An experimental setup has been carried out by using the PV cell configured with the proposed KenDoKu technique and the OE and the LS techniques. The electrical parameters of the PV cells under consideration are tabulated in Table 4. We have considered all shading patterns defined in Section 3.2. Figure 21 displays the experimental setup which consists in a Keithley 2701 multimeters, a simulator, and an arc lamp source. The data were recorded with a computer. To provide nonuniform insolation to the PV module, light-emitting diode lamps are used over each PV cell as independent source. The illumination of each lamp is controlled by using potentiometers connected across a light-emitting diode lamp. This allowed us to create partial shading conditions for the PV module.

Figure 21 

Experimental setup.

Table 5 summarizes the experimental powers obtained by the proposed KDK reconfiguration and OE and LS reconfigurations under different shading conditions.
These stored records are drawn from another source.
(** the row of datum (r, n): one in column n and in column N + r *)
Definition design_row (R N r n : nat) : list T :=
  <[N + r := nunit]> (<[n := nunit]> (replicate (N + R) nzero)).

(** the rows of all data, order by order *)
Definition design_rows (R N : nat) : list (list T) :=
  flat_map (fun r => map (design_row R N r) (seq 0 N)) (seq 0 R).

(** the last datum: the mean of the order velocities *)
Definition constraint_row (R N : nat) (w : T) : list T :=
  replicate N nzero ++ replicate R w.
End Design.

(* ===================================================================== *)
(** * The exact reading of the solve *)
(* ===================================================================== *)

(** What lines 166-177 of [lnlike_sigmas] compute on finite input, written
    over the reals step by step as the source has them; the theorems below
    show that the program on floats computes exactly these. *)

Abbreviation real := R.

(** rows scaled by weights: diag(d) X *)
Definition scale_rows (d : list real) (X : list (list real))
  : list (list real) :=
  zip_with (fun a r => map (Rmult a) r) d X.

(** effective precision 1 / (1/w + s^2); a zero nominal precision carries
    no information and gives precision zero *)
Definition ivar_exact (w s : real) : real :=
  if Req_dec_T w 0 then 0%R else (1 / (1 / w + s * s))%R.
(** * Further properties *)

(** ** The classifier: ties, and the shape of the result *)

(** [max] with a key returns the first of the greatest: what stands before
    it is strictly smaller. *)
Lemma max_by_first {A : Type} (score : A -> Z) (l : list A) (best : A) :
  exists before after,
    best :: l = before ++ max_by score best l :: after
    /\ (forall x, In x before -> score x < score (max_by score best l))
    /\ (forall x, In x after -> score x <= score (max_by score best l)).
Proof.
  revert best; induction l as [|y l IH]; intros best; simpl.
  - exists [], []. repeat split; intros x [].
  - destruct (Z.ltb_spec (score best) (score y)) as [Hlt|Hge].
    + destruct (IH y) as (before & after & Heq & Hb & Ha).
      exists (best :: before), after. split; [simpl; rewrite Heq; reflexivity|].
      split; [|exact Ha].
      intros x [<-|Hx]; [|apply Hb; exact Hx].
      pose proof (proj2 (max_by_spec score l y) y (or_introl eq_refl)). lia.
    + destruct (IH best) as (before & after & Heq & Hb & Ha).
      destruct before as [|b before].
      * simpl in Heq. injection Heq as Hr Hl.
        exists [], (y :: after). split; [simpl; f_equal; [exact Hr|f_equal; exact Hl]|].
        split; [intros x []|].
        intros x [<-|Hx]; [rewrite <- Hr; lia|]. apply Ha. exact Hx.
      * simpl in Heq. injection Heq as <- Hl.
        exists (best :: y :: before), after.
        split; [simpl; do 2 f_equal; exact Hl|]. split; [|exact Ha].
        pose proof (Hb best (or_introl eq_refl)) as Hbest.
        intros x [<-|[<-|Hx]]; [exact Hbest|lia|].
        apply Hb. right. exact Hx.
Qed.

(** X1.  On a text with a keyword the category returned is the first in the
    order of the table among those with the most keywords found: every
    category declared before it has strictly fewer, none after it has more. *)
Theorem detect_event_type_first_wins (text : string) :
  matches_keyword text ->
  exists event_type keywords before after,
    EVENT_KEYWORDS = before ++ (event_type, keywords) :: after
    /\ fst (fst (_detect_event_type text)) = event_type
    /\ snd (fst (_detect_event_type text)) = found_in text keywords
    /\ (forall entry, In entry before ->
          event_score text entry < event_score text (event_type, keywords))
    /\ (forall entry, In entry after ->
          event_score text entry <= event_score text (event_type, keywords)).
Proof.
  intros Hm.
  destruct (max_by_first (event_score text) (List.tl EVENT_KEYWORDS)
              (List.hd ("unknown", []) EVENT_KEYWORDS))
    as (before & after & Heq & Hb & Ha).
  change (max_by (event_score text) (List.hd ("unknown", []) EVENT_KEYWORDS)
            (List.tl EVENT_KEYWORDS)) with (best_entry text) in *.
  change (List.hd ("unknown", []) EVENT_KEYWORDS :: List.tl EVENT_KEYWORDS)
    with EVENT_KEYWORDS in Heq.
  destruct (best_entry text) as [event_type keywords] eqn:Ebest.
  exists event_type, keywords, before, after.
  split; [exact Heq|].
  assert (Hres : fst (_detect_event_type text) = (event_type, found_in text keywords)).
  { unfold _detect_event_type.
    rewrite (matches_keyword_truthy text Hm). cbn [negb].
    destruct (List.forallb (fun e => event_score text e =? 0) EVENT_KEYWORDS) eqn:Eall.
    { apply all_scores_zero in Eall. contradiction. }
    rewrite Ebest. reflexivity. }
  rewrite Hres. repeat split; assumption.
Qed.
For the DS condition, the proposed KDK configuration has increased the maximum power by 8% compared to OE and LS techniques. For FS condition, the KDK configuration has raised the maximum power by 40.7% and 13.8% compared to OE and LS configurations, respectively. For VS and CS conditions, all the three KDK, OE, and LS configurations have generated the same maximum power of 105 mW (VS pattern) and 162.85 mW (CS pattern). For CLS condition, the KDK configuration has increased the maximum by 21.43% and 13.2% compared to OE and LS configurations, respectively. For the SS pattern A condition, the KDK and LS configurations have generated the best maximum power (163.85 mW) and raised the maximum power by 16.30% compared to the OE configuration. For the remaining partial shading conditions, the KDK configuration has generated the best maximum power output as compared to other OE and LS configurations. Overall, the experimental data show that the proposed KDK technique resulted in a significant improvement in the maximum power of the PV module. Indeed, the KDK technique has reduced the shading loss by scatting more shades in all rows of the PV module. Besides, the KDK technique reorients the physical position of the PV cell within the PV module without altering the electrical interconnection. As the KDK technique does not use neither a complex algorithm nor a sensor and switching circuit, it can also be economical compared to other OE and LS configurations.

6. Conclusion

In this research paper, the effectiveness of TCT, BL-TCT, HC-BL, HC-TCT, SP-TCT, OE, and LS configurations is evaluated, analyzed, and compared with the proposed KDK arrangement scheme of configuration under defined partial shading conditions. The proposed KDK technique redistributed shading effects over the PV module without any change in the electrical connections of the PV cells. The effectiveness of the KDK approach is evaluated in terms of P-V curve characteristics, GMP, ML (%), FF (%), and PR (%). The simulation model is developed using the bishop model and is implemented in LTSpice software. The simulated results showed that the proposed KDK configuration scheme exhibited better performance to generate maximum power output under the considered partial shading conditions. In most of the cases, the GMP of the KDK configuration is found to be superior as compared to the existing OE and LS configurations. In short, the proposed KDK scheme of configuration has more efficiency as compared to the TCT, BL-TCT, HC-BL, HC-TCT, SP-TCT, OE, and LS schemes of interconnection, with an increasing maximum performance. In addition, the proposed approach reduced the maximum power losses (ML) and improved the fill factor (FF) with respect to the OE and LS configurations in most cases. Moreover, experimental verification is also carried out. The results obtained showed that the KDK configuration scheme outperforms other analyzed PV cell/module arrangement pattern of interconnection in terms of power increasing.

Data Availability

Data are available on request.

Conflicts of Interest

The authors declare that there is no conflict of interests regarding the publication of this paper.

Acknowledgments

The authors wish to express their gratitude to the Laboratory of Materials and Environment (LA.M.E), Burkina Faso, and the Group of electrical engineering, Paris (GeePs), who permit to realize the experimental setup.